(Task details):
Whenever the string "reflexivity" appears in a line of the listing below, that line counts. Say how many lines count, and give nothing else.

(Data in this exercise):

##########

Definition m0 := server_start 0.
Definition op1 := register (sv_state m0) 1 1 (Ok "r1"%string) reg_request.
Definition m1 := mkServer op1.1 (sv_pending m0) 1.
Definition op2 :=
  authorize_begin no_documents quoted site (sv_state m1) (permits m1) no_network 2 2 auth_request.
Definition m2 :=
  mkServer op2.1 (if is_ok op2.2 then sv_pending m1 ++ [auth_request] else sv_pending m1) 2.
Definition op3 :=
  authorize_end site (sv_state m2) (Ok true) (Ok "r2"%string) 3 3 auth_request.
Definition m3 := mkServer op3.1.1 ([] ++ []) 3.
Definition op4 := token hash site (sv_state m3) (Ok "r3"%string) 4 token_request.
Definition m4 := mkServer op4.1 (sv_pending m3) 4.
Definition op5 := authenticate site (sv_state m4) (Some "Bearer r3"%string) 5 5.
Definition m5 := mkServer op5.1 (sv_pending m4) 5.

Definition demo_identity : Identity :=
  mkIdentity "local-oauth" (Some "local-owner"%string) (Some "local owner via temote-r1"%string) None.

Definition demo_trace : list Label :=
  [LOther; LBegin auth_request; LGranted (Ok true) auth_request "r2" 3; LToken token_request "r3" 4;
   LIdentity "r3" demo_identity 5].

Lemma demo_labels :
  begin_label op2.2 auth_request = LBegin auth_request
  /\ sv_pending m2 = [auth_request]
  /\ end_label (Ok true) op3.2 auth_request 3 = LGranted (Ok true) auth_request "r2" 3
  /\ token_label op4.2 (Ok "r3"%string) token_request 4 = LToken token_request "r3" 4
  /\ identity_label op5.2 (Some "Bearer r3"%string) 5 = LIdentity "r3" demo_identity 5.
Proof. split_and!; vm_compute; reflexivity. Qed.

Lemma demo_run : server_run hash no_documents quoted site m0 demo_trace m5.
Proof.
  destruct demo_labels as (H2 & Hp & H3 & H4 & H5). unfold demo_trace. rewrite <- H2, <- H3, <- H4, <- H5.
  set (l2 := begin_label _ _). set (l3 := end_label _ _ _ _). set (l4 := token_label _ _ _ _).
  set (l5 := identity_label _ _ _).
  refine (run_snoc _ _ _ _ m0 [LOther; l2; l3; l4] m4 l5 m5
    (run_snoc _ _ _ _ m0 [LOther; l2; l3] m3 l4 m4
      (run_snoc _ _ _ _ m0 [LOther; l2] m2 l3 m3
        (run_snoc _ _ _ _ m0 [LOther] m1 l2 m2
          (run_snoc _ _ _ _ m0 [] m0 LOther m1 (run_nil _ _ _ _ m0) _) _) _) _) _).
  - apply (step_register _ _ _ _ m0 1 1 (Ok "r1"%string) reg_request op1.1 op1.2); [simpl; lia|].
    apply surjective_pairing.
  - apply (step_begin _ _ _ _ m1 no_network 2 2 auth_request op2.1 op2.2); [simpl; lia|].
    apply surjective_pairing.
  - apply (step_end _ _ _ _ m2 [] [] (Ok true) (Ok "r2"%string) 3 3 auth_request op3.1.1 op3.1.2 op3.2).
    + simpl. lia.
    + exact Hp.
    + unfold op3. by destruct (authorize_end _ _ _ _ _ _ _) as [[? ?] ?].
  - apply (step_token _ _ _ _ m3 (Ok "r3"%string) 4 token_request op4.1 op4.2); [simpl; lia|].
    apply surjective_pairing.
  - apply (step_authenticate _ _ _ _ m4 (Some "Bearer r3"%string) 5 5 op5.1 op5.2); [simpl; lia|].
    apply surjective_pairing.
Qed.

Lemma token_authorised_witness :
  (exists req t0, LToken req "r3" t0 ∈ take 4 demo_trace /\ t0 <= 5 < t0 + 900000)
  /\ (exists areq t0, LGranted (Ok true) areq "r2" t0 ∈ take 3 demo_trace /\ t0 <= 4 < t0 + 300000)
  /\ 1 = sum_z (map (redeemed "r2") demo_trace)
  /\ sum_z (map (redeemed "r2") demo_trace) <= sum_z (map (issued "r2") demo_trace).
Proof.
  destruct (token_authorised hash no_documents quoted site 0 demo_trace m5 demo_run) as [Hj Hs].
  split; [|split; [|split; [reflexivity|apply Hs]]].
  - destruct (Hj (take 4 demo_trace) _ [] eq_refl) as (req & t0 & Hin & Ht & _). by exists req, t0.
  - destruct (Hj (take 3 demo_trace) _ (drop 4 demo_trace) eq_refl) as (areq & t0 & Hin & Ht & _).
    by exists areq, t0.
Defined.

Lemma server_bounded_witness :
  client_size (sv_state m5) <= MAX_CLIENTS /\ code_size (sv_state m5) <= MAX_CODES
  /\ token_size (sv_state m5) <= MAX_TOKENS
  /\ zlen (sv_pending m5) <= MAX_PENDING_AUTHORIZATIONS.
Proof. exact (server_bounded hash no_documents quoted site 0 demo_trace m5 demo_run). Defined.

(** Two idle clients and one with a live code, in a registry of three. *)
Definition crowded : State :=
  mkState {["a"%string := mkClient "a" ∅ 5; "b"%string := mkClient "b" ∅ 3; "c"%string := mkClient "c" ∅ 1]}
    {["k"%string := mkCode "c" callback challenge site 100]} ∅.

Lemma crowded_evicts : (make_client_capacity_available crowded 3).2 = true
  /\ st_clients (make_client_capacity_available crowded 3).1 !! "b"%string = None
  /\ is_Some (st_clients (make_client_capacity_available crowded 3).1 !! "c"%string).
Proof. split_and!; vm_compute; eauto. Qed.

Lemma capacity_evicts_idle_witness :
  client_size (make_client_capacity_available crowded 3).1 < 3.
Proof.
  destruct (capacity_evicts_idle crowded (make_client_capacity_available crowded 3).1 3
              (make_client_capacity_available crowded 3).2 ltac:(lia) (surjective_pairing _))
    as (_ & _ & _ & _ & _ & H).
  rewrite (proj1 crowded_evicts) in H. exact H.
Defined.

Lemma embedded_address_public_witness :
  is_public_ip (V6 0 0 0 0 0 65535 (192 * 256 + 168) (1 * 256 + 1)) = is_public_ip (V4 192 168 1 1).
Proof.
  destruct (embedded_address_public 192 168 1 1) as (_ & H & _); [lia..|]. exact H.
Defined.

Lemma redirect_uri_spec_witness :
  validate_redirect_uri "http://[::1]/cb" <> Ok tt /\ validate_redirect_uri callback = Ok tt.
Proof.
  split.
  - intros H. apply (redirect_uri_spec "http://[::1]/cb") in H as (_ & u & [= <-] & _ & _ & _ & H).
    by vm_compute in H; destruct H as [H|(_ & h & [= <-] & [H|H])].
  - apply (redirect_uri_spec callback). split; [by vm_compute|]. exists callback.
    split_and!; [reflexivity..|]. right. split; [reflexivity|]. exists "127.0.0.1"%string.
    split; [reflexivity|by right].
Defined.
End OAuthWitness.
(* ===== verification/RepositoryKeyTheorems.v ===== *)
(** Theorems about RepositoryKey.v: what a repository key can contain, that the
    forms of a remote agree, and when the configuration names an origin. *)

From S2P Require Import Prelude Strings Utf8 RepositoryKey.

(** * Segments *)

Definition key_char (b : Z) : bool := segment_byte b && negb (in_range 65 90 b).

(** A path segment of a key: lower-case letters, digits, ['-'], ['_'] and ['.'],
    and not a relative one. *)
Definition canonical_segment (s : string) : Prop :=
  s <> EmptyString /\ s <> "."%string /\ s <> ".."%string
  /\ Forall (fun b => key_char b = true) (str_bytes s).

Lemma segment_byte_ascii (c : Z) : segment_byte c = true -> c < 128.
Proof. unfold segment_byte, is_ascii_alphanumeric, is_ascii_digit. rust_norm. lia. Qed.

Lemma key_char_not (b c : Z) : key_char b = true -> key_char c = false -> b <> c.
Proof. congruence. Qed.

Lemma segment_ok_canonical (s : string) :
  utf8_valid (str_bytes s) = true -> Forall (fun b => in_range 65 90 b = false) (str_bytes s) ->
  segment_ok s = true -> canonical_segment s.
Proof.
  intros Hv Hl. unfold segment_ok. rewrite !andb_true_iff, !negb_true_iff, !String.eqb_neq.
  intros [[[He H1] H2] Hb]. split; [by intros ->|]. split; [done|]. split; [done|].
  apply (forallb_chars_bytes _ _ segment_byte_ascii Hv) in Hb.
  eapply Forall_impl; [apply Forall_and; split; [exact Hb|exact Hl]|].
  intros b [Hb1 Hb2]. unfold key_char. by rewrite Hb1, Hb2.
Qed.

Lemma canonical_segment_ok (s : string) : canonical_segment s -> segment_ok s = true.
Proof.
  intros (He & H1 & H2 & Hb). unfold segment_ok. rewrite !andb_true_iff, !negb_true_iff, !String.eqb_neq.
  split_and!; [by destruct s|done..|]. unfold chars.
  assert (Hs : Forall (fun b => segment_byte b = true) (str_bytes s)).
  { eapply Forall_impl; [exact Hb|]. intros b. unfold key_char. by intros [? _]%andb_true_iff. }
  rewrite utf8_decode_id.
  - apply forallb_forall. rewrite Forall_forall in Hs. intros x Hx. by apply Hs, list_elem_of_In.
  - eapply Forall_impl; [exact Hs|]. apply segment_byte_ascii.
Qed.

(** [strip_git] only shortens the last segment. *)
Lemma strip_git_prefix (l : list string) (s : string) :
  s ∈ strip_git l -> exists t, t ∈ l /\ (t = s \/ t = s +:+ ".git").
Proof.
  induction l as [|x l IH]; [by intros ?%elem_of_nil|].
  destruct l as [|y l].
  - simpl. intros ->%list_elem_of_singleton. exists x. split; [left|].
    destruct (str_strip_suffix ".git" x) as [p|] eqn:Hp; [|by left].
    right. by apply str_strip_suffix_Some in Hp.
  - change (strip_git (x :: y :: l)) with (x :: strip_git (y :: l)).
    intros [->|Hs]%elem_of_cons; [exists x; split; [left|by left]|].
    destruct (IH Hs) as (t & Ht & He). exists t. split; [by right|done].
Qed.

Lemma strip_git_last (pre : list string) (x : string) :
  strip_git (pre ++ [x +:+ ".git"]) = pre ++ [x].
Proof.
  induction pre as [|p pre IH]; simpl.
  - change (String.append x ".git") with (x +:+ ".git"). by rewrite str_strip_suffix_app.
  - rewrite <- IH. by destruct pre.
Qed.

Lemma strip_git_length (l : list string) : length (strip_git l) = length l.
Proof. induction l as [|x [|y l] IH]; [done..|]. simpl in *. by rewrite IH. Qed.

Definition path_segments (path : string) : list string :=
  strip_git (map to_ascii_lowercase (split_on "/" path)).

Lemma path_segments_canonical (path : string) :
  utf8_valid (str_bytes path) = true -> forallb segment_ok (path_segments path) = true ->
  Forall canonical_segment (path_segments path).
Proof.
  intros Hv Hok. apply Forall_forall. intros s Hs.
  assert (Hseg : segment_ok s = true).
  { by apply (proj1 (forallb_forall _ _) Hok), list_elem_of_In. }
  apply strip_git_prefix in Hs as (t & Ht & Hst). apply elem_of_map_inv in Ht as (p & Hp & ->).
  pose proof (split_on_valid "/" path ltac:(done) Hv) as Hvp. rewrite Forall_forall in Hvp.
  specialize (Hvp _ Hp). pose proof (lower_not_upper p) as Hup.
  rewrite <- utf8_valid_lower, <- to_ascii_lowercase_bytes in Hvp.
  apply segment_ok_canonical; [| |done].
  - destruct Hst as [<-|Hst]; [exact Hvp|]. rewrite Hst, str_bytes_app in Hvp.
    change (str_bytes ".git") with ([] ++ 46 :: str_bytes "git") in Hvp.
    by apply utf8_valid_cut in Hvp as [? _].
  - destruct Hst as [<-|Hst]; [done|]. rewrite Hst, str_bytes_app in Hup.
    by apply Forall_app in Hup as [? _].
Qed.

##########

(Solution for this problem):
4